Work required: Please report how many lines below contain "gets", writing nothing except the number.

── Data extracts ──

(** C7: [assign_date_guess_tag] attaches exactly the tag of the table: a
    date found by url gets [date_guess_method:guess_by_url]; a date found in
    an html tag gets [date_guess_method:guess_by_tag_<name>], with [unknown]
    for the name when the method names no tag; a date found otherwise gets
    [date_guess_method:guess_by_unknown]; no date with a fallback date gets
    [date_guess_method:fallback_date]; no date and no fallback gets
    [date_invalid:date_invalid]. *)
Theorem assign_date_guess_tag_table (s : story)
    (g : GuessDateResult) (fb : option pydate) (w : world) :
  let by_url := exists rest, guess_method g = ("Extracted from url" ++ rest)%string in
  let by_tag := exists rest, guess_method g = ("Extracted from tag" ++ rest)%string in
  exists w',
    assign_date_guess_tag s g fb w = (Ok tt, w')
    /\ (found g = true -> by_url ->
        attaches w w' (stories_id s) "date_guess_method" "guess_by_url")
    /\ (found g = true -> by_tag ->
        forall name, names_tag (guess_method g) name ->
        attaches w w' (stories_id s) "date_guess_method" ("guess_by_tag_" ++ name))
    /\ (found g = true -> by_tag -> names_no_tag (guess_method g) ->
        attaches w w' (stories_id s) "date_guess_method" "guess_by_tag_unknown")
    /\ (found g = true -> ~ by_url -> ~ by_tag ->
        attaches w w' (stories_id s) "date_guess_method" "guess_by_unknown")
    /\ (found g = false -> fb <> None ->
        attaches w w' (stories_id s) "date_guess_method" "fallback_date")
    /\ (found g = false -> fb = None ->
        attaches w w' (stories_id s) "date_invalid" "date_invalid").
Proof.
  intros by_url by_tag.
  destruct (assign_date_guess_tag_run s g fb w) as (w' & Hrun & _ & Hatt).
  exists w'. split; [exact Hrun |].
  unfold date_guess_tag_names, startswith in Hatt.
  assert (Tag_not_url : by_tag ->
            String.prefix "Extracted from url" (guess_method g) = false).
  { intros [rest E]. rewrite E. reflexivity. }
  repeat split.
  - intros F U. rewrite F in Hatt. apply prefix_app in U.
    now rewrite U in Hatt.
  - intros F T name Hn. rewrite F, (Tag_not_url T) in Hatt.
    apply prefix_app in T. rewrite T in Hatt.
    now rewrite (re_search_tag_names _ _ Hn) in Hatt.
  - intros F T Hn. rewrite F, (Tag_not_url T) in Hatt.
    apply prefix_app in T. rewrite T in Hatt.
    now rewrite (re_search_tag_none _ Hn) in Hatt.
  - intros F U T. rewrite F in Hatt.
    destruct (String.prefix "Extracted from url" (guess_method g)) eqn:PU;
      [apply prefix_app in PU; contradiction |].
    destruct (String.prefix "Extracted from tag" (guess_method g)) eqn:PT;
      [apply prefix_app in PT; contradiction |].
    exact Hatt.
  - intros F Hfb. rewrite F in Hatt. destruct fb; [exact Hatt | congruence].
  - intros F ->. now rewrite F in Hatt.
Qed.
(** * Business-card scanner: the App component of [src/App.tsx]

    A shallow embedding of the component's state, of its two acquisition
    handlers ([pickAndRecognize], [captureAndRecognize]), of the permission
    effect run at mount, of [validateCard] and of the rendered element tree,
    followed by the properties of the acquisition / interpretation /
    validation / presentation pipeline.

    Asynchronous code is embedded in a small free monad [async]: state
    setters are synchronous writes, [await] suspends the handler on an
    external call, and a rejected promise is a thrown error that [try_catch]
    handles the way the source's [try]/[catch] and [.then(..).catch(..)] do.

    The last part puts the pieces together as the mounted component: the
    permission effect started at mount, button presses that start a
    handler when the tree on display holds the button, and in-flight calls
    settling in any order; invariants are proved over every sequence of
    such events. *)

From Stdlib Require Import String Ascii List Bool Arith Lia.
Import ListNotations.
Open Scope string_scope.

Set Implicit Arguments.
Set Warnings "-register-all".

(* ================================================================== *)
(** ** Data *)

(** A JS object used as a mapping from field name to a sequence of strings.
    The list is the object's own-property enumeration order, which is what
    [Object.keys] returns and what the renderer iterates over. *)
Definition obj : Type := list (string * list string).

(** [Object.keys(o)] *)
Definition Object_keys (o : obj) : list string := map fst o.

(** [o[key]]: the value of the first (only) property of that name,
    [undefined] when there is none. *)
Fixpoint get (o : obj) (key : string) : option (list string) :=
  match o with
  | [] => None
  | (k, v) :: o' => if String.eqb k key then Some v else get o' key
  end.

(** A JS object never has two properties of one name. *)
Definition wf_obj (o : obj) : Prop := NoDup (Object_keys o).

───

Worked solution: 5